Indosat is working to integrate AI more deeply into its core telecom business, while expanding into adjacent areas such as cloud, cybersecurity and AI-driven services

In sum – what to know:

AI integration – Indosat is embedding AI across operations to improve efficiency, customer engagement and capital allocation.

Beyond connectivity – The company is expanding into cloud, cybersecurity and AI services to diversify revenue streams.

Distributed compute – A nationwide AI infrastructure strategy aims to broaden access beyond major urban centers.

Indonesian telco Indosat Ooredoo Hutchison is advancing its artificial intelligence strategy while continuing to return capital to shareholders, as the company positions itself for longer-term growth beyond traditional connectivity.

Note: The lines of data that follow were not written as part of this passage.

(** * cups/base.h: the attribute macros of the CUPS headers

    [cups/base.h] is a preprocessor program.  It reads the macros the
    compiler and the build predefine, records what the compiler can do in
    [_CUPS_HAS_*] feature macros, and then defines the annotation macros
    [_CUPS_PUBLIC], [_CUPS_DEPRECATED_MSG(m)], [_CUPS_FORMAT(a,b)], ... by
    conditional compilation.

    Modelling choices, all of them visible in the definitions below:
    - the program text is a list of preprocessing tokens; white space and
      comments are gone, a string literal is one token;
    - a [#if] condition is a [bool]; [__GNUC__] and [__GNUC_MINOR__] are
      integers in [Z].  The preprocessor computes in [intmax_t]: what is
      proved from the value of a version number assumes it is one
      ([Base.version_number]);
    - what [#include <stdbool.h>] (line 13) defines is the compiler's
      business and none of it is tested or used by the header: [Base.base_h]
      is the header without that line, [Footprint.base_h_with] the header
      with the effect of the line as a parameter;
    - the replacement of a macro is rescanned on its own: a function-like
      macro named last in a replacement list does not take its arguments
      from the text after the invocation, a case no definition of the
      header produces.

    The development has three layers:
    - [Cpp]: preprocessing tokens, macro definitions, the macro table and
      macro replacement (argument collection, parameter substitution and
      rescanning);
    - [Base]: the header itself, one definition per conditional group, as a
      function from the predefined macros to the macro table it leaves
      behind;
    - the properties of the expansions each annotation macro resolves to. *)

From stdpp Require Import base option list strings gmap.
From Stdlib Require Import ZArith.

Open Scope string_scope.
Open Scope Z_scope.
Open Scope list_scope.
Open Scope stdpp_scope.

(** ** Macro replacement *)

Module Cpp.

(** Preprocessing tokens, as far as the header uses them. *)
Inductive token : Type :=
| Ident (name : string)      (* identifier or keyword *)
| Str (text : string)        (* string literal, without its quotes *)
| Num (value : Z)            (* integer constant *)
| LParen
| RParen
| Comma.

(** [#define NAME body] and [#define NAME(params[, ...]) body]. *)
Inductive macro : Type :=
| ObjectLike (body : list token)
| FunctionLike (params : list string) (variadic : bool) (body : list token).

(** The macro table of the translation unit. *)
Abbreviation table := (gmap string macro).

(** [defined(NAME)] / [#ifdef NAME]. *)
Definition defined (E : table) (name : string) : bool :=
  match E !! name with
  | Some _ => true
  | None => false
  end.

(** [#define NAME] with an empty body. *)
Definition define_flag (name : string) (E : table) : table :=
  <[name := ObjectLike []]> E.

(** [#define NAME body]. *)
Definition define (name : string) (body : list token) (E : table) : table :=
  <[name := ObjectLike body]> E.

(** [#define NAME(params) body] and [#define NAME(...) body]. *)
Definition define_fn (name : string) (params : list string) (variadic : bool)
    (body : list token) (E : table) : table :=
  <[name := FunctionLike params variadic body]> E.

(** The arguments of a variadic invocation that follow the named ones are
    merged, commas included, into [__VA_ARGS__]. *)
Fixpoint join_commas (args : list (list token)) : list token :=
  match args with
  | [] => []
  | [a] => a
  | a :: rest => a ++ Comma :: join_commas rest
  end.

(** Bind the parameters that are left to the arguments that are left;
    [None] is the arity error. *)
Fixpoint bind_named (params : list string) (variadic : bool)
    (args : list (list token)) : option (list (string * list token)) :=
  match params with
  | [] =>
      if variadic then Some [("__VA_ARGS__", join_commas args)]
      else match args with
           | [] => Some []
           | _ => None
           end
  | p :: params' =>
      match args with
      | [] => None
      | a :: args' => cons (p, a) <$> bind_named params' variadic args'
      end
  end.

(** Bind parameters to arguments.  The text between the parentheses of
    [F()] reads as one empty argument; for a macro without parameters it
    counts as none. *)
Definition bind_args (params : list string) (variadic : bool)
    (args : list (list token)) : option (list (string * list token)) :=
  match params, variadic, args with
  | [], false, [[]] => Some []
  | _, _, _ => bind_named params variadic args
  end.

Fixpoint assoc (x : string) (binds : list (string * list token))
    : option (list token) :=
  match binds with
  | [] => None
  | (p, a) :: binds' => if String.eqb x p then Some a else assoc x binds'
  end.

(** Replace every parameter in the replacement list by its argument. *)
Definition substitute (binds : list (string * list token))
    (body : list token) : list token :=
  flat_map (fun t =>
              match t with
              | Ident x => default [t] (assoc x binds)
              | _ => [t]
              end) body.

(** A name is not replaced again inside its own replacement. *)
Definition hidden (x : string) (hide : list string) : bool :=
  existsb (String.eqb x) hide.

(** What the scanner is doing: copying tokens, or collecting the
    arguments of an invocation of the function-like macro [name]. *)
Inductive mode : Type :=
| Idle
| Args (name : string) (params : list string) (variadic : bool)
       (body : list token)
       (depth : nat)                  (* open parentheses inside the argument *)
       (cur : list token)             (* the argument being read *)
       (parsed : list (list token)).  (* the arguments already read *)

Section scan.
Variable E : table.
Variable hide : list string.
(** Expansion of a nested token list (an argument, a replacement list)
    under a given hide list. *)
Variable rec : list string → list token → option (list token).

At its annual general meeting, the operator outlined progress in embedding AI across its operations, with a focus on improving customer engagement, operational efficiency and capital allocation. The carrier’s chief executive officer Vikram Sinha said the company is prioritizing execution of its “AI North Star” strategy as a foundation for sustained growth and shareholder value, including dividend distribution.

The company is working to integrate AI more deeply into its core telecom business, while expanding into adjacent areas such as cloud, cybersecurity and AI-driven services. This reflects a broader shift from a connectivity-focused model toward a more diversified digital services approach.

A key element of this transition is a strategic collaboration with Nvidia, aimed at supporting the development of AI capabilities in Indonesia. The partnership includes the use of accelerated computing platforms and open models to enable local AI applications and support the development of sovereign AI infrastructure.

Indosat is also building a distributed AI computing framework, leveraging its national network and data center footprint to extend access to AI resources beyond major urban centers. The approach is intended to support wider adoption of AI across enterprises, developers and public sector use cases.

Alongside its AI initiatives, the company emphasized financial discipline and resilience in a challenging macroeconomic environment, maintaining a focus on operational execution and shareholder returns.

In a previous interview with RCR Wireless News, Indosat’s director and CTO Desmond Cheung said the company’s AI-RAN Research Center is the engine behind the firm’s AI transformation, enabling Indosat, Nokia, and Nvidia to build what he calls a nationwide AI Grid that brings real-time AI processing directly into the network.

“The AI-RAN Research Center fundamentally shifts Indosat’s network strategy from being connectivity-led to AI-native,” Cheung said, explaining that the AI Grid will connect AI hubs across the country using Indosat’s RAN footprint and centralized AI Factory. With more than 56,000 sites, he added, Indosat is positioned to “activate an AI Grid quickly and efficiently.”

Cheung described the AI Grid as a system designed to run both “real-time AI processing closer to customers and heavier AI workloads in our central AI Data Center,” supporting use cases ranging from AI-for-RAN automation to Vision AI and, eventually, Physical AI for industrial sectors.

In July 2025, Indosat Ooredoo Hutchison had partnered with Cisco and Nvidia to support the creation of Indonesia’s AI Center of Excellence (CoE).